Specification for pump speed is rarely listed so use 5000 to 6000 RPM with the engine running as a guide. Diagnosing a fuel delivery problem can be streamlined when you examine pump speed and the pump’s current draw together. For example, let’s say you have a no start condition and you’re troubleshooting. You stab the Schrader valve on the fuel rail with your pocket screwdriver and nothing comes out. Next, you locate the fuel pump relay and bypass it to power the pump continuously. When there is still no fuel at the rail, are you ready to condemn the pump?

You can even leave the pressure transducer on the bench for the moment. Just grab the low amp probe and clamp it over that jumper wire you just used to bypass the relay and examine the pattern you get. As a general rule, you should see about 1 amp of current for every 10psi of pressure. Let’s say the pressure spec for the car you’re working on is 60psi. If everything is working right, the pump should draw about 6 amps.

No current flow means an open circuit and time to do a little electrical diagnosis.
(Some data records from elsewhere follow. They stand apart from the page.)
(* ===== verification/HistoryStoreSpec.v ===== *)
(** What the store of thread histories promises: its tables are the projection of a
    prefix of the rollout file in whole lines, for every interleaving of writers,
    materializing workers and deletions. *)

From S2P Require Import Prelude Utf8 AbsolutePath PathUris OutputTruncation History CoreItems ThreadItems ThreadHistory.
From S2P Require Import HistoryStore HistoryStoreProps PathUriExample ThreadHistorySpec.

#[local] Opaque str.

Section spec.
Context {FU : FileUrls} {PE : PathEnv} {HT : HistoryTools} {ST : StoreTools}.
Context (meta : SessionMeta) (thread_id : ThreadId).

(** The reference: all lines in one pass over empty tables *)
Definition project_file (bytes : list N) : result ThreadStoreError thread_history :=
  if is_empty bytes then Ok empty_history
  else
    initial ← sqlite_integer (initial_ordinal meta);
    st ← read_lines (subagent_history_start_ordinal meta) (mkReadState [] (initial_ordinal meta) 0)
           (split_inclusive bytes);
    '(t, next) ← apply_steps (empty_tables, initial) (rs_projections st);
    offset ← sqlite_integer (rs_offset st);
    Ok (mkThreadHistory t (Some (offset, next))).
(** The checkpoint of a history: the byte offset and the ordinal to go on from *)
Definition checkpoint (h : thread_history) : N * N :=
  match th_state h with
  | Some (offset, ordinal) => (Z.to_N offset, Z.to_N ordinal)
  | None => (0%N, initial_ordinal meta)
  end.
(** The history is the projection of the lines in the first bytes of the file. *)
Definition projects_prefix (file : list N) (h : thread_history) : Prop :=
  ∃ bytes, bytes `prefix_of` file ∧ newline_ended bytes ∧ project_file bytes = Ok h.

Lemma project_file_nil : project_file [] = Ok empty_history.
Proof. done. Qed.
Lemma project_file_inv (bytes : list N) (h : thread_history) :
  project_file bytes = Ok h → bytes ≠ [] →
  ∃ st t, read_lines (subagent_history_start_ordinal meta) (mkReadState [] (initial_ordinal meta) 0)
      (split_inclusive bytes) = Ok st
    ∧ apply_steps (empty_tables, Z.of_N (initial_ordinal meta)) (rs_projections st) = Ok (t, Z.of_N (rs_next_ordinal st))
    ∧ rs_offset st = N.of_nat (length bytes) ∧ (initial_ordinal meta < 2 ^ 63)%N ∧ (rs_offset st < 2 ^ 63)%N
    ∧ h = mkThreadHistory t (Some (Z.of_N (rs_offset st), Z.of_N (rs_next_ordinal st))).
Proof.
  intros H Hne. unfold project_file in H.
  destruct (is_empty bytes) eqn:E; [by apply is_empty_true in E|]. apply result_bind_Ok in H as (i & [-> Hi]%sqlite_integer_ok & H).
  apply result_bind_Ok in H as (st & Hst & H). apply result_bind_Ok in H as ([t next] & Ht & H).
  apply result_bind_Ok in H as (offset & [-> Ho]%sqlite_integer_ok & H). inv_ok.
  pose proof (read_lines_ok _ _ _ _ Hst) as (Hf & steps & Hsteps & Hc & _). simpl in Hf, Hsteps, Hc.
  rewrite concat_split_inclusive in Hf. rewrite <- Hsteps in Hc.
  pose proof (apply_steps_chained _ _ _ _ _ _ Hc Ht) as ->. by exists st, t.
Qed.
Lemma tables_ok_empty (next : Z) : tables_ok next empty_tables.
Proof. split; [split; [apply ordinals_ok_empty..|apply map_Forall_empty]|apply ordinals_ok_empty]. Qed.
Lemma project_file_tables (bytes : list N) (h : thread_history) :
  project_file bytes = Ok h → tables_ok (Z.of_N (checkpoint h).2) (th_tables h).
Proof.
  intros H. destruct (decide (bytes = [])) as [->|Hne].
  { rewrite project_file_nil in H. inv_ok. apply tables_ok_empty. }
  destruct (project_file_inv _ _ H Hne) as (st & t & Hst & Ht & _ & _ & _ & ->). simpl. rewrite N2Z.id.
  pose proof (read_lines_ok _ _ _ _ Hst) as (_ & steps & Hsteps & _ & Hok). simpl in Hsteps. rewrite <- Hsteps in Hok.
  eapply apply_steps_ok; [done|apply tables_ok_empty|done].
Qed.
Lemma project_file_checkpoint (bytes : list N) (h : thread_history) :
  project_file bytes = Ok h → (checkpoint h).1 = N.of_nat (length bytes).
Proof.
  intros H. destruct (decide (bytes = [])) as [->|Hne]; [rewrite project_file_nil in H; by inv_ok|].
  destruct (project_file_inv _ _ H Hne) as (st & t & _ & _ & Hf & _ & _ & ->). simpl. by rewrite N2Z.id.
Qed.

(** Going on from a checkpoint with the bytes that follow *)
Definition resume (h : thread_history) (bytes : list N) : result ThreadStoreError thread_history :=
  let '(offset, ordinal) := checkpoint h in
  st ← read_lines (subagent_history_start_ordinal meta) (mkReadState [] ordinal offset) (split_inclusive bytes);
  '(t, next) ← apply_steps (th_tables h, Z.of_N ordinal) (rs_projections st);
  offset ← sqlite_integer (rs_offset st);
  Ok (mkThreadHistory t (Some (offset, next))).
Lemma resume_projects (before after : list N) (h h' : thread_history) :
  newline_ended before → after ≠ [] → (initial_ordinal meta < 2 ^ 63)%N →
  project_file before = Ok h → resume h after = Ok h' → project_file (before ++ after) = Ok h'.
Proof.
  intros He Hne Hi H Hr. unfold project_file.
  destruct (is_empty (before ++ after)) eqn:E; [by apply is_empty_true, app_nil in E as [_ ?]|clear E].
  rewrite sqlite_integer_total by done. cbn [mbind result_bind].
  destruct (decide (before = [])) as [->|Hb]; [rewrite project_file_nil in H; by inv_ok|].
  destruct (project_file_inv _ _ H Hb) as (st & t & Hst & Ht & Hf & _ & Ho & ->).
  unfold resume in Hr. simpl in Hr. rewrite !N2Z.id in Hr.
  rewrite split_inclusive_app, read_lines_app, Hst by done. simpl.
  assert (st = prepend (rs_projections st) (mkReadState [] (rs_next_ordinal st) (rs_offset st))) as ->
    by (destruct st; unfold prepend; simpl; by rewrite app_nil_r).
  rewrite read_lines_prepend. destruct (read_lines _ _ (split_inclusive after)) as [st'|]; [|done]. simpl in *.
  rewrite apply_steps_app, Ht. exact Hr.
Qed.

(** ** The phases of a materialization *)

Lemma projection_state_checkpoint (db : database) (state : option (N * N)) :
  projection_state db thread_id = Ok state →
  (match state with Some (offset, _) => offset | None => 0%N end) = (checkpoint (history_of db thread_id)).1
  ∧ (match state with Some (_, ordinal) => ordinal | None => initial_ordinal meta end)
    = (checkpoint (history_of db thread_id)).2.
Proof.
  unfold projection_state, checkpoint. destruct (th_state _) as [[offset ordinal]|]; [|intros; by inv_ok].
  unfold u64_from. destruct (offset <? 0)%Z, (ordinal <? 0)%Z; simpl; intros; by inv_ok.
Qed.
Lemma projection_state_total (bytes : list N) (db : database) :
  project_file bytes = Ok (history_of db thread_id) → ∃ state, projection_state db thread_id = Ok state
    ∧ (state = None → history_of db thread_id = empty_history).
Proof.
  intros H. unfold projection_state. destruct (decide (bytes = [])) as [->|Hne].
  { rewrite project_file_nil in H. injection H as <-. by eexists. }
  destruct (project_file_inv _ _ H Hne) as (st & t & _ & _ & _ & _ & _ & ->). simpl. unfold u64_from.
  rewrite !(proj2 (Z.ltb_ge _ _)) by lia. by eexists.
Qed.
Lemma read_projection_steps_split (before rest : list N) (ordinal : N) (steps : list RolloutProjectionStep)
    (next : N) :
  read_projection_steps (FileBytes (before ++ rest)) (N.of_nat (length before)) ordinal
    (subagent_history_start_ordinal meta) = Ok (steps, next) ↔
  ∃ st, read_lines (subagent_history_start_ordinal meta) (mkReadState [] ordinal (N.of_nat (length before)))
          (split_inclusive (complete rest)) = Ok st ∧ steps = rs_projections st ∧ next = rs_offset st.
Proof.
  unfold read_projection_steps. rewrite length_app, Nat2N.id, drop_app_length.
  destruct (N.ltb_spec (N.of_nat (length before + length rest)) (N.of_nat (length before))); [lia|].
  unfold complete, complete_count. split.
  - intros H'. inv_ok. by eexists.
  - intros (st & -> & -> & ->). done.
Qed.
Lemma apply_projection_ok (before : list N) (db db' : database) (start next : N) (steps : list RolloutProjectionStep) :
  project_file before = Ok (history_of db thread_id) →
  apply_projection db thread_id start next (initial_ordinal meta) steps = Ok db' →
  start = N.of_nat (length before) ∧ (initial_ordinal meta < 2 ^ 63)%N
  ∧ ∃ t ordinal, apply_steps (th_tables (history_of db thread_id), Z.of_N (checkpoint (history_of db thread_id)).2)
                   steps = Ok (t, ordinal)
    ∧ (next < 2 ^ 63)%N ∧ db' = <[thread_id := mkThreadHistory t (Some (Z.of_N next, ordinal))]> db.
Proof.
  intros Hp H. pose proof (project_file_checkpoint _ _ Hp) as Hlen. unfold apply_projection in H. cbn zeta in H.
  apply result_bind_Ok in H as ([expected ordinal] & He & H).
  apply result_bind_Ok in H as (s & [-> Hs]%sqlite_integer_ok & H).
  destruct (expected =? Z.of_N start)%Z eqn:Eo; simpl in H; [apply Z.eqb_eq in Eo; subst|done].
  apply result_bind_Ok in H as ([t n] & Ht & H).
  apply result_bind_Ok in H as (o & [-> Ho]%sqlite_integer_ok & H). inv_ok.
  assert (Z.of_N start = Z.of_N (checkpoint (history_of db thread_id)).1
    ∧ ordinal = Z.of_N (checkpoint (history_of db thread_id)).2 ∧ (initial_ordinal meta < 2 ^ 63)%N)
    as (Hstart & -> & Hi); [|split; [lia|]; split; [done|]; by exists t, n].
  destruct (decide (before = [])) as [->|Hne].
  - rewrite project_file_nil in Hp. injection Hp as Hp. rewrite <- Hp in *. simpl in *. inv_ok. match goal with H : sqlite_integer _ = _ |- _ => apply sqlite_integer_ok in H as [-> ?] end.
    done.
  - destruct (project_file_inv _ _ Hp Hne) as (st & t' & _ & _ & _ & Hi & _ & E). rewrite E in *. simpl in *.
    inv_ok. rewrite !N2Z.id. done.
Qed.
Lemma project_file_ordinal (bytes : list N) (h : thread_history) :
  project_file bytes = Ok h → (initial_ordinal meta < 2 ^ 63)%N → ordinals_below (2 ^ 63) (split_inclusive bytes) →
  ((checkpoint h).2 < 2 ^ 63)%N.
Proof.
  intros H Hi Hord. destruct (decide (bytes = [])) as [->|Hne].
  { rewrite project_file_nil in H. by injection H as <-. }
  destruct (project_file_inv _ _ H Hne) as (st & t & Hst & _ & Hf & _ & Hlt & ->). simpl. rewrite N2Z.id.
  edestruct (read_lines_total (subagent_history_start_ordinal meta) (mkReadState [] (initial_ordinal meta) 0)
    (split_inclusive bytes) (2 ^ 63)) as (st' & Hst' & ?); [done| |done..|congruence].
  rewrite concat_split_inclusive. simpl. unfold u64_limit. lia.
Qed.
Lemma apply_projection_total (before : list N) (db : database) (next : N) (steps : list RolloutProjectionStep)
    (t : thread_tables) (n : Z) :
  project_file before = Ok (history_of db thread_id) →
  apply_steps (th_tables (history_of db thread_id), Z.of_N (checkpoint (history_of db thread_id)).2) steps = Ok (t, n) →
  (initial_ordinal meta < 2 ^ 63)%N → (next < 2 ^ 63)%N → (N.of_nat (length before) < 2 ^ 63)%N →
  ∃ db', apply_projection db thread_id (N.of_nat (length before)) next (initial_ordinal meta) steps = Ok db'.
Proof.
  intros Hp Ht Hi Hn Hb. unfold apply_projection. cbn zeta.
  assert (match th_state (history_of db thread_id) with
    | Some state => Ok state | None => initial ← sqlite_integer (initial_ordinal meta); Ok (0%Z, initial) end
    = Ok (Z.of_N (N.of_nat (length before)), Z.of_N (checkpoint (history_of db thread_id)).2)) as ->.
  { destruct (decide (before = [])) as [->|Hne].
    - rewrite project_file_nil in Hp. injection Hp as <-. simpl. by rewrite sqlite_integer_total.
    - destruct (project_file_inv _ _ Hp Hne) as (st & t' & _ & _ & Hf & _ & _ & ->). simpl. by rewrite <- Hf, N2Z.id. }
  simpl. rewrite !sqlite_integer_total by done. simpl. rewrite Z.eqb_refl. simpl. rewrite Ht. by eexists.
Qed.
Lemma history_of_insert (db : database) (h : thread_history) : history_of (<[thread_id := h]> db) thread_id = h.
Proof. unfold history_of. transitivity (default empty_history (Some h)); [f_equal; apply lookup_insert_eq|done]. Qed.
(** A commit of what was read after the prefix that the tables hold *)
Lemma commit_projects (before after : list N) (db db' : database) (start : N) (st : read_state) :
  newline_ended before → after ≠ [] → project_file before = Ok (history_of db thread_id) →
  read_lines (subagent_history_start_ordinal meta)
    (mkReadState [] (checkpoint (history_of db thread_id)).2 (N.of_nat (length before))) (split_inclusive after) = Ok st →
  apply_projection db thread_id start (rs_offset st) (initial_ordinal meta) (rs_projections st) = Ok db' →
  project_file (before ++ after) = Ok (history_of db' thread_id)
  ∧ ∀ other, other ≠ thread_id → db' !! other = db !! other.
Proof.
  intros He Hne Hp Hst H. destruct (apply_projection_ok _ _ _ _ _ _ Hp H) as (_ & Hi & t & n & Ht & Ho & ->).
  split; [rewrite history_of_insert|intros other Hother; by apply lookup_insert_ne]. eapply resume_projects; [done..|].
  unfold resume. pose proof (project_file_checkpoint _ _ Hp) as Hlen.
  destruct (checkpoint (history_of db thread_id)) as [offset ordinal]; simpl in *. rewrite Hlen, Hst. simpl.
  rewrite Ht. simpl. by rewrite sqlite_integer_total.
Qed.
Definition validate_cutoff_bounds (ro : rollouts) (path : rstr) (position : HistoryPosition) : result ReadError () :=
  if (hp_end_ordinal_exclusive position =? 0)%N
  then Err (MalformedLineage (str "cutoff cannot include source session metadata"))
  else
    contains_prefix ← ok_or (ro_contains_prefix ro path (hp_end_byte_offset position)) MetadataUnreadable;
    if contains_prefix : bool then Ok ()
    else Err (MalformedLineage (str "cutoff byte offset is past the source rollout")).
Definition resolve_rollout_path_by_id (ro : rollouts) (rollout_id : ThreadId) : result ReadError (option rstr) :=
  match ro_paths ro !! rollout_id with
  | Some None => Err RolloutNotLocated
  | Some (Some path) => Ok (Some path)
  | None => Ok None
  end.
Definition lineage_source (ro : rollouts) (requested : ThreadId) (seen : gset ThreadId) (source : option ThreadId)
    : result ReadError (ThreadId * rstr) :=
  '(rollout_id, path) ← match source with
                        | Some rollout_id =>
                            path ← resolve_rollout_path_by_id ro rollout_id;
                            path ← ok_or path (MalformedLineage (str "missing source rollout"));
                            Ok (rollout_id, path)
                        | None =>
                            resolved ← ro_current ro requested;
                            ok_or resolved (MalformedLineage (str "missing source rollout"))
                        end;
  if bool_decide (rollout_id ∈ seen) then Err (MalformedLineage (str "cycle detected"))
  else Ok (rollout_id, path).
(** One iteration: the segment, and the base it goes back to.  [source] is
    [next_rollout_id], [None] for the requested thread itself. *)
Definition lineage_segment (ro : rollouts) (requested : ThreadId) (seen : gset ThreadId)
    (source : option ThreadId) (cutoff : option HistoryPosition)
    : result ReadError (RolloutLineageSegment * option HistoryPosition) :=
  '(rollout_id, path) ← lineage_source ro requested seen source;
  meta ← ok_or (ro_meta ro path) MetadataUnreadable;
  if match source with None => negb (bool_decide (rm_id meta = requested)) | Some _ => false end
  then Err (MalformedLineage (str "source rollout belongs to another thread"))
  else if negb (rm_paginated meta) then Err (MalformedLineage (str "source rollout is not paginated"))
  else
    _ ← match cutoff with Some position => validate_cutoff_bounds ro path position | None => Ok () end;
    start ← match rm_history_base meta with
            | Some base => ok_or (checked_add_u64 (hp_end_ordinal_exclusive base) 1)
                             (MalformedLineage (str "source ordinal overflow"))
            | None => Ok 1%N
            end;
    Ok (mkSegment rollout_id path start cutoff, rm_history_base meta).
(** The loop, from the thread back to the first rollout; the result is reversed by
    consing.  [None]: out of fuel. *)
Fixpoint lineage_loop (fuel : nat) (ro : rollouts) (requested : ThreadId) (seen : gset ThreadId)
    (source : option ThreadId) (cutoff : option HistoryPosition) (segments : list RolloutLineageSegment)
    : option (result ReadError RolloutLineage) :=
  match fuel with
  | O => None
  | S fuel =>
      match lineage_segment ro requested seen source cutoff with
      | Err e => Some (Err e)
      | Ok (segment, base) =>
          match base with
          | None => Some (Ok (segment :: segments))
          | Some base =>
              lineage_loop fuel ro requested ({[seg_rollout_id segment]} ∪ seen) (Some (hp_thread_id base)) (Some base)
                (segment :: segments)
          end
      end
  end.
(** Every iteration but the first has a new rollout that is found on disk. *)
Definition resolve_rollout_lineage (ro : rollouts) (requested : ThreadId) : option (result ReadError RolloutLineage) :=
  lineage_loop (2 + size (ro_paths ro)) ro requested ∅ None None [].
(* ===== verification/HistoryPagingProps.v ===== *)
(** Pages of a stored history: queries are restrictions of one strictly ordered
    listing, a reader that follows the cursors sees that listing once, and a forked
    lineage is a chain of disjoint ranges. *)

From stdpp Require Import sorting.
From S2P Require Import Prelude AbsolutePath PathUris OutputTruncation History CoreItems ThreadItems ThreadHistory.
From S2P Require Import HistoryStore HistoryStoreProps HistoryPaging.

#[local] Opaque str.

(** ** Strictly ordered rows *)

Lemma filter_all_true {A} (p : A → bool) (l : list A) : Forall (λ a, p a = true) l → List.filter p l = l.
Proof. induction 1 as [|a l Ha _ IH]; simpl; [done|]. by rewrite Ha, IH. Qed.
Lemma filter_all_false {A} (p : A → bool) (l : list A) : Forall (λ a, p a = false) l → List.filter p l = [].
Proof. induction 1 as [|a l Ha _ IH]; simpl; [done|]. by rewrite Ha. Qed.
Lemma elem_of_list_filter {A} (p : A → bool) (l : list A) (a : A) : a ∈ List.filter p l ↔ a ∈ l ∧ p a = true.
Proof. rewrite !list_elem_of_In. apply filter_In. Qed.

Section order.
Context {A : Type} (column : A → Z) (direction : SortDirection).
Implicit Types (a b : A) (l : list A).

(** [b] comes after [a] *)
Definition comes_after (a b : A) : Prop := past_cursor direction false (column a) (column b) = true.
Definition listed (l : list A) : Prop := StronglySorted comes_after l.

Lemma comes_after_trans a b c : comes_after a b → comes_after b c → comes_after a c.
Proof. unfold comes_after, past_cursor. destruct direction; rewrite !Z.ltb_lt; lia. Qed.
Lemma comes_after_irrefl a : ¬ comes_after a a.
Proof. unfold comes_after, past_cursor. destruct direction; rewrite Z.ltb_lt; lia. Qed.

Lemma listed_unique l1 l2 : listed l1 → listed l2 → l1 ≡ₚ l2 → l1 = l2.
Proof.
  unfold listed. intros H1. revert l2. induction H1 as [|a l1 Hs IH Ha]; intros l2 H2 Hp.
  - by apply Permutation_nil_l in Hp.
  - destruct H2 as [|b l2 Hs2 Hb]; [by apply Permutation_nil_r in Hp|].
    assert (a = b) as ->.
    { rewrite Forall_forall in Ha, Hb.
      assert (a ∈ b :: l2) as [->|Hal]%elem_of_cons by (rewrite <- Hp; by left); [done|].
      assert (b ∈ a :: l1) as [->|Hbl]%elem_of_cons by (rewrite Hp; by left); [done|].
      exfalso. apply (comes_after_irrefl a). eapply comes_after_trans; [by apply Ha|by apply Hb]. }
    f_equal. apply IH; [done|]. by eapply Permutation_cons_inv.
Qed.
Lemma listed_filter (p : A → bool) l : listed l → listed (List.filter p l).
Proof.
  unfold listed. induction 1 as [|a l Hs IH Ha]; simpl; [constructor|]. destruct (p a); [|done].
  constructor; [done|]. rewrite Forall_forall in *. intros b Hb. apply Ha.
  by apply elem_of_list_filter in Hb as [Hb _].
Qed.

Lemma order_by_perm l : order_by column direction l ≡ₚ l.
Proof. apply merge_sort_Permutation. Qed.
#[local] Instance order_rel_trans : Transitive (order_rel column direction).
Proof. intros a b c. unfold order_rel, ordered. destruct direction; rewrite !Z.leb_le; lia. Qed.
#[local] Instance order_rel_total : Total (order_rel column direction).
Proof. intros a b. unfold order_rel, ordered. destruct direction; rewrite !Z.leb_le; lia. Qed.
Lemma order_by_listed l : NoDup (column <$> l) → listed (order_by column direction l).
Proof.
  intros Hnd. unfold listed. assert (NoDup (column <$> order_by column direction l)) as Hnd'.
  { by rewrite order_by_perm. }
  assert (StronglySorted (order_rel column direction) (order_by column direction l)) as Hs
    by (apply StronglySorted_merge_sort; apply _).
  induction Hs as [|a l' Hs IH Ha]; [constructor|]. simpl in Hnd'. apply NoDup_cons in Hnd' as [Hn Hnd'].
  constructor; [by apply IH|]. rewrite Forall_forall in *. intros b Hb. specialize (Ha b Hb).
  assert (column a ≠ column b) by (intros E; apply Hn; rewrite E; by apply list_elem_of_fmap_2).
  unfold order_rel, ordered in Ha. unfold comes_after, past_cursor.
  destruct direction; rewrite ?Z.leb_le, ?Z.ltb_lt in *; lia.
Qed.
(** Filtering before or after the ordering is the same. *)
Lemma order_by_filter (p : A → bool) l :
  NoDup (column <$> l) → order_by column direction (List.filter p l) = List.filter p (order_by column direction l).
Proof.
  intros Hnd. apply listed_unique.
  - apply order_by_listed. clear -Hnd. induction l as [|a l IH]; simpl in *; [constructor|].
    apply NoDup_cons in Hnd as [Hn Hnd]. destruct (p a); [|by apply IH]. simpl. constructor; [|by apply IH].
    intros (b & E & Hb)%list_elem_of_fmap. apply Hn. rewrite E. apply list_elem_of_fmap_2.
    by apply elem_of_list_filter in Hb as [Hb _].
  - by apply listed_filter, order_by_listed.
  - assert (∀ l1 l2 : list A, l1 ≡ₚ l2 → List.filter p l1 ≡ₚ List.filter p l2) as Hfp.
    { induction 1; simpl; repeat case_match; by econstructor. }
    rewrite order_by_perm. apply Hfp. by rewrite order_by_perm.
Qed.
End order.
Low current flow means the pump isn’t working very hard and, if it’s coupled with a higher than normal RPM, odds are the pump module has run dry, or the tank is empty! But if the RPM is lower than normal, you could be dealing with a voltage drop issue somewhere in the circuit.

What if the pump current draw is high, but RPM is low? In this case, suspect a clogged fuel filter downstream of the pump. Like any motor, current draw will increase in relation to the work the pump has to do. The harder it is for the pump to spin, the more current it will demand.